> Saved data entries
(* ===== verification/Process.v ===== *)
(** * Processes: src/src/core/process.c, src/src/include/ipxe/process.h.

    The run queue is the abstract sequence that the theorems of [LinkedList]
    justify; a process is running when it is linked into it.  What the
    [step] method of an object does besides starting and stopping processes
    is an argument. *)
From S2P Require Import Prelude LinkedList Retry.

Record process := Proc {
  pr_refcnt : option loc;
  pr_reschedule : bool }.

Record sched (St : Type) := Sched {
  run_queue : list loc;
  pr_refs : refs;
  pr_state : St }.
Arguments Sched {St}.
Arguments run_queue {St}.
Arguments pr_refs {St}.
Arguments pr_state {St}.

(** What a method does to the run queue, in order. *)
Inductive sched_op :=
| Add (p : loc)
| Del (p : loc).

Section Process.
Context {St : Type}.
Variable desc : loc -> process.
Variable method : loc -> St -> St * list sched_op.
Implicit Types (s : sched St) (p q : loc).

Definition process_running p s : bool := bool_decide (p ∈ run_queue s).

Definition process_add p s : sched St :=
  if process_running p s then s
  else Sched (run_queue s ++ [p]) (ref_get (pr_refcnt (desc p)) (pr_refs s)) (pr_state s).

Definition process_del p s : sched St :=
  if process_running p s
  then Sched (unlink p (run_queue s)) (ref_put (pr_refcnt (desc p)) (pr_refs s)) (pr_state s)
  else s.

Definition sched_do (o : sched_op) s : sched St :=
  match o with
  | Add p => process_add p s
  | Del p => process_del p s
  end.

(** The first process of the queue is moved to its end, or taken out, and
    then executed. *)
Definition step s : sched St :=
  match run_queue s with
  | [] => s
  | p :: _ =>
      let s := Sched (run_queue s) (ref_get (pr_refcnt (desc p)) (pr_refs s)) (pr_state s) in
      let s := if pr_reschedule (desc p)
               then Sched (unlink p (run_queue s) ++ [p]) (pr_refs s) (pr_state s)
               else process_del p s in
      let '(st, ops) := method p (pr_state s) in
      let s := fold_left (fun s o => sched_do o s) ops (Sched (run_queue s) (pr_refs s) st) in
      Sched (run_queue s) (ref_put (pr_refcnt (desc p)) (pr_refs s)) (pr_state s)
  end.

(** [init_processes], with the table of permanent processes. *)
Definition init_processes (PERMANENT_PROCESSES : list loc) s : sched St :=
  fold_left (fun s p => process_add p s) PERMANENT_PROCESSES s.

(** ** The queue holds each process once. *)
Lemma unlink_head p l : NoDup (p :: l) -> unlink p (p :: l) = l.
Proof.
  intros [Hp _]%NoDup_cons. unfold unlink. rewrite filter_cons_False by (by intros H). by apply unlink_absent.
Qed.

Lemma do_nodup o s : NoDup (run_queue s) -> NoDup (run_queue (sched_do o s)).
Proof.
  intros H. destruct o as [p|p]; simpl; unfold process_add, process_del, process_running;
    destruct (bool_decide_reflect (p ∈ run_queue s)); simpl; [done| |by apply unlink_nodup|done].
  apply NoDup_app. split_and!; [done| |apply NoDup_singleton]. intros q Hq ->%list_elem_of_singleton. done.
Qed.

Lemma dos_nodup ops s : NoDup (run_queue s) -> NoDup (run_queue (fold_left (fun s o => sched_do o s) ops s)).
Proof. revert s. induction ops as [|o ops IH]; intros s H; simpl; [done|]. by apply IH, do_nodup. Qed.

(** The queue a step works on after the head is moved or removed. *)
Lemma step_queue s p l :
  run_queue s = p :: l -> NoDup (run_queue s) ->
  exists s0, run_queue s0 = (if pr_reschedule (desc p) then l ++ [p] else l) /\
    run_queue (step s) = run_queue (fold_left (fun s o => sched_do o s) (method p (pr_state s)).2 s0).
Proof.
  intros E Hnd. unfold step. rewrite E in *. cbn [pr_state run_queue].
  unfold process_del, process_running. cbn [run_queue]. rewrite bool_decide_eq_true_2 by by left. rewrite unlink_head by done.
  destruct (pr_reschedule (desc p)); cbn [pr_state run_queue pr_refs];
    destruct (method p (pr_state s)) as [st ops]; cbn [snd run_queue]; eexists; (split; [|reflexivity]); done.
Qed.

Lemma step_nodup s : NoDup (run_queue s) -> NoDup (run_queue (step s)).
Proof.
  intros H. destruct (run_queue s) as [|p l] eqn:E; [unfold step; rewrite E; by rewrite E|]. rewrite <- E in H.
  destruct (step_queue s p l E H) as (s0 & E0 & ->). apply dos_nodup. rewrite E0. rewrite E in H.
  destruct (pr_reschedule (desc p)); [|by apply NoDup_cons in H as []].
  apply NoDup_cons in H as [Hp Hl]. apply NoDup_app. split_and!; [done| |apply NoDup_singleton]. intros q Hq ->%list_elem_of_singleton. done.
Qed.

(** ** Fairness.  The processes in front of [p] are at most [n]. *)
Definition ahead (n : nat) p (l : list loc) : Prop := exists i, (i <= n)%nat /\ l !! i = Some p.

Lemma ahead_do n p o s : o <> Del p -> ahead n p (run_queue s) -> ahead n p (run_queue (sched_do o s)).
Proof.
  intros Ho (i & Hi & Hp). destruct o as [q|q]; simpl; unfold process_add, process_del, process_running;
    destruct (bool_decide_reflect (q ∈ run_queue s)); try (by exists i); simpl.
  - exists i. split; [done|]. by apply lookup_app_l_Some.
  - assert (q <> p) as Hne by congruence. clear Ho e. revert i n Hi Hp. induction (run_queue s) as [|x l IH]; intros i n Hi Hp; [done|].
    unfold unlink in *. destruct i as [|i]; simpl in Hp.
    + injection Hp as ->. rewrite filter_cons_True by congruence. by exists 0%nat.
    + destruct (IH i (Nat.pred n) ltac:(lia) Hp) as (j & Hj & Hl). destruct (decide (x = q)) as [->|Hx].
      * rewrite filter_cons_False by (by intros H). exists j. split; [lia|done].
      * rewrite filter_cons_True by done. exists (S j). split; [lia|done].
Qed.

Lemma ahead_dos n p ops s :
  Del p ∉ ops -> ahead n p (run_queue s) -> ahead n p (run_queue (fold_left (fun s o => sched_do o s) ops s)).
Proof.
  revert s. induction ops as [|o ops IH]; intros s Hops Ha; simpl; [done|].
  apply not_elem_of_cons in Hops as [Hne Hops]. apply IH; [done|]. by apply ahead_do.
Qed.

(** The scheduler is fair: a process that is in the run queue, and that
    no other process stops, is executed after no more steps than there are
    processes before it in the queue, whatever processes are started and
    stopped meanwhile. *)
Theorem process_runs p n s :
  NoDup (run_queue s) -> ahead n p (run_queue s) -> (forall q st, q <> p -> Del p ∉ (method q st).2) ->
  exists k, (k <= n)%nat /\ head (run_queue (Nat.iter k step s)) = Some p.
Proof.
  revert s. induction n as [|n IH]; intros s Hnd (i & Hi & Hp) Hdel.
  { exists 0%nat. split; [done|]. replace i with 0%nat in Hp by lia. simpl. by destruct (run_queue s). }
  destruct (run_queue s) as [|q l] eqn:E; [done|]. destruct (decide (q = p)) as [->|Hne].
  { exists 0%nat. split; [lia|]. simpl. by rewrite E. }
  destruct i as [|i]; [simpl in Hp; congruence|]. simpl in Hp. rewrite <- E in Hnd.
  destruct (IH (step s)) as (k & Hk & Hh); [by apply step_nodup| |done|].
  - destruct (step_queue s q l E Hnd) as (s0 & E0 & ->). apply ahead_dos; [by apply Hdel|]. rewrite E0. exists i. split; [lia|].
    destruct (pr_reschedule (desc q)); [by apply lookup_app_l_Some|done].
  - exists (S k). split; [lia|]. by rewrite Nat.iter_succ_r.
Qed.
End Process.

(** ** Instances: three processes, of which the first runs once and starts
    a fourth one. *)
Definition four_desc (p : loc) : process := Proc None (negb (bool_decide (p = 1%positive))).
Definition four_method (p : loc) (n : nat) : nat * list sched_op := (S n, if decide (p = 1%positive) then [Add 4%positive] else []).

Lemma process_runs_witness :
  exists k, (k <= 2)%nat /\
    head (run_queue (Nat.iter k (step four_desc four_method) (Sched [1; 2; 3]%positive (Refs ∅ []) 0%nat))) = Some 3%positive.
Proof.
  apply (process_runs four_desc four_method 3%positive 2 (Sched [1; 2; 3]%positive (Refs ∅ []) 0%nat)).
  - by_decide.
  - by exists 2%nat.
  - intros q st _. unfold four_method. destruct (decide (q = 1%positive)); simpl; [|apply not_elem_of_nil].
    intros [=]%list_elem_of_singleton.
Defined.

> Goal of the exercise
Starting from the line holding "a fourth one. *)", restate the remaining lines of the data word for word, including the last.

> Result
    a fourth one. *)
Definition four_desc (p : loc) : process := Proc None (negb (bool_decide (p = 1%positive))).
Definition four_method (p : loc) (n : nat) : nat * list sched_op := (S n, if decide (p = 1%positive) then [Add 4%positive] else []).

Lemma process_runs_witness :
  exists k, (k <= 2)%nat /\
    head (run_queue (Nat.iter k (step four_desc four_method) (Sched [1; 2; 3]%positive (Refs ∅ []) 0%nat))) = Some 3%positive.
Proof.
  apply (process_runs four_desc four_method 3%positive 2 (Sched [1; 2; 3]%positive (Refs ∅ []) 0%nat)).
  - by_decide.
  - by exists 2%nat.
  - intros q st _. unfold four_method. destruct (decide (q = 1%positive)); simpl; [|apply not_elem_of_nil].
    intros [=]%list_elem_of_singleton.
Defined.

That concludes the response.